SPEAKING SEDUCTIVELY :
By David Tian

Continuing with the series on vocal tonality, let’s look at another common and crippling problem with speech.

Many people tend to speak too fast in social situations, mainly because they are nervous and care too much about what other people think of them. This fast speech makes them seem not only nervous, but also lacking in confidence, and creates the impression that what they have to say is unimportant.

Slowly does it

A smooth and slow tonality is not only seductive; it also commands authority.

To develop this, it is best to use a recorder or computer microphone. Sit up straight, take a deep breath, and repeat the following:

‘From this moment onwards, I will speak slower and smoother and try not to cram too many words into one breath just because I have lots of ideas in my head and want to get them all out and am afraid that if I speak too slowly with lots of pauses, people may lose their attention when really, it is best to speak slowly and smoothly.’

Now listen to the recording of yourself. Very likely, enunciating a run-on sentence like this one caused you to mumble and speak very quickly for fear of losing your breath.

Repeat the run-on sentence, but this time, ensure that you pronounce every consonant clearly, take painfully long pauses every few words, make your pace exaggeratedly slow, and take deep breaths between phrases.

Begin to speed up your pace while maintaining clear enunciation and pausing between phrases.

Continue to practise this exercise. The tempo should be slow and the timbre smooth.

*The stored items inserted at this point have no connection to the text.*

Definition resolveAimVector (aimWorldX aimWorldY : f32) (localPlayer : option PlayerState) : f32 * f32 :=
  match localPlayer with
  | None => (aimWorldX, aimWorldY)
  | Some player => (f32_sub aimWorldX (vX (ps_Position player)), f32_sub aimWorldY (vY (ps_Position player)))
  end.

Definition resolveTriggeredAbility (local : PlayerState) : AbilityType :=
  if IsKnownAbility (ps_AssignedAbility local) && CanPlayerUse local (ps_AssignedAbility local)
  then ps_AssignedAbility local
  else default "" (find_first (λ ability, ability ≠? "") (AbilitiesForPlayer local)).

(** The weapons of an inventory, each once. *)
Definition add_weapon (weapons : list ItemType) (stack : ItemStack) : list ItemType :=
  if (stk_Item stack ≟ "") || (stk_Quantity stack ≟ 0) then weapons
  else if negb (IsSupportedWeapon (stk_Item stack)) then weapons
  else if bool_decide (stk_Item stack ∈ weapons) then weapons
  else weapons ++ [stk_Item stack].

Definition equippableWeaponForSlot (local : PlayerState) (slot : Z) : option ItemType :=
  if slot <=? 0 then None
  else foldl add_weapon [] (ps_Inventory local) !! Z.to_nat (slot - 1).

(** ** Commands *)

(** [json.Marshal] of each payload; [None] is an error, which a NaN or an infinity gives. *)
Class PayloadEncoder := {
  encode_movement : MovementInputPayload → option string;
  encode_aim : AimInputPayload → option string;
  encode_interact : InteractPayload → option string;
  encode_ability : AbilityUsePayload → option string;
  encode_card : CardUsePayload → option string;
  encode_item : ItemUsePayload → option string;
  encode_market : BlackMarketPurchasePayload → option string;
  encode_fire : FireWeaponPayload → option string;
  encode_equip : EquipItemPayload → option string;
}.

Section building.
Context `{Henc : !PayloadEncoder}.

(** The frame so far: the controller, and the commands. *)
Abbreviation frame := (t * list InputCommand)%type.

Definition push (commandType : InputCommandType) (payload : string) (targetTick : Z) (f : frame) : frame :=
  let '(c, command) := newCommand commandType payload targetTick f.1 in (c, f.2 ++ [command]).

(** A command whose payload has a text. *)
Definition emit (commandType : InputCommandType) (payload : option string) (targetTick : Z) (f : frame) : frame :=
  match payload with Some text => push commandType text targetTick f | None => f end.

Definition equip_slot (c : t) (snapshot : InputSnapshot) : Z :=
  if edgePressed (ct_prevEquipSlot1Pressed c) (in_EquipSlot1Pressed snapshot) then 1
  else if edgePressed (ct_prevEquipSlot2Pressed c) (in_EquipSlot2Pressed snapshot) then 2
  else if edgePressed (ct_prevEquipSlot3Pressed c) (in_EquipSlot3Pressed snapshot) then 3
  else 0.

Definition build_equip (slot targetTick : Z) (localPlayer : option PlayerState) (f : frame) : frame :=
  match localPlayer with
  | None => f
  | Some player =>
      if 0 <? slot then
        match equippableWeaponForSlot player slot with
        | Some weapon => emit CmdEquipItem (encode_equip (mkEquipPayload weapon)) targetTick f
        | None => f
        end
      else f
  end.

Definition build_move (move : f32 * f32 * bool) (targetTick : Z) (f : frame) : frame :=
  let '(moveX, moveY, sprint) := move in
  if negb (f32_is_zero moveX && f32_is_zero moveY) && (targetTick ≠? 0) && (targetTick ≠? ct_lastMoveTargetTick f.1) then
    match encode_movement (mkMovePayload moveX moveY sprint) with
    | Some payload =>
        let '(c, commands) := push CmdMoveIntent payload targetTick f in (c <| ct_lastMoveTargetTick := targetTick |>, commands)
    | None => f
    end
  else f.

Definition build_aim (aim : option (f32 * f32)) (targetTick : Z) (localPlayer : option PlayerState) (f : frame) : frame :=
  match aim with
  | Some (aimWorldX, aimWorldY) =>
      if (targetTick ≠? 0) && (targetTick ≠? ct_lastAimTargetTick f.1) then
        let '(aimX, aimY) := resolveAimVector aimWorldX aimWorldY localPlayer in
        match encode_aim (mkAimPayload aimX aimY) with
        | Some payload =>
            let '(c, commands) := push CmdAimIntent payload targetTick f in (c <| ct_lastAimTargetTick := targetTick |>, commands)
        | None => f
        end
      else f
  | None => f
  end.

Definition fire_weapon (c : t) (localPlayer : option PlayerState) : ItemType :=
  let weapon :=
    match localPlayer with
    | Some player => if IsSupportedWeapon (ps_EquippedItem player) then ps_EquippedItem player else ct_fireWeapon c
    | None => ct_fireWeapon c
    end in
  if negb (IsSupportedWeapon weapon) then ItemPistol else weapon.

Definition build_fire (edge : bool) (aimWorldX aimWorldY : f32) (targetTick : Z) (localPlayer : option PlayerState) (f : frame) : frame :=
  if edge then
    emit CmdFireWeapon (encode_fire (mkFirePayload (fire_weapon f.1 localPlayer) aimWorldX aimWorldY false)) targetTick f
  else f.

Definition build_interact (edge : bool) (targetTick : Z) (f : frame) : frame :=
  if edge then emit CmdInteract (encode_interact zero_InteractPayload) targetTick f else f.

Definition build_ability (edge : bool) (targetTick : Z) (localPlayer : option PlayerState) (f : frame) : frame :=
  match localPlayer with
  | Some player =>
      if edge then
        let ability := resolveTriggeredAbility player in
        if ability ≠? "" then emit CmdUseAbility (encode_ability (zero_AbilityUsePayload <| ap_Ability := ability |>)) targetTick f
        else f
      else f
  | None => f
  end.

Definition build_reload (edge : bool) (targetTick : Z) (f : frame) : frame :=
  if edge then push CmdReload "" targetTick f else f.

(** Where the player aims; without an aim, where the player stands. *)
Definition aim_at (snapshot : InputSnapshot) (localPlayer : option PlayerState) : bool * f32 * f32 :=
  if in_HasAim snapshot then (true, in_AimWorldX snapshot, in_AimWorldY snapshot)
  else match localPlayer with
  | Some player => (true, vX (ps_Position player), vY (ps_Position player))
  | None => (false, in_AimWorldX snapshot, in_AimWorldY snapshot)
  end.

Even after you’ve practiced this tonality on your own, once you get back into social situations, your speech will probably speed up again. So be sure to monitor your tonality constantly until it becomes second nature, which could take a few months.

Just like with any new skill, it will take some getting used to. You may think that you are boring people, but you aren’t. Keep at it. The social pay-off is huge.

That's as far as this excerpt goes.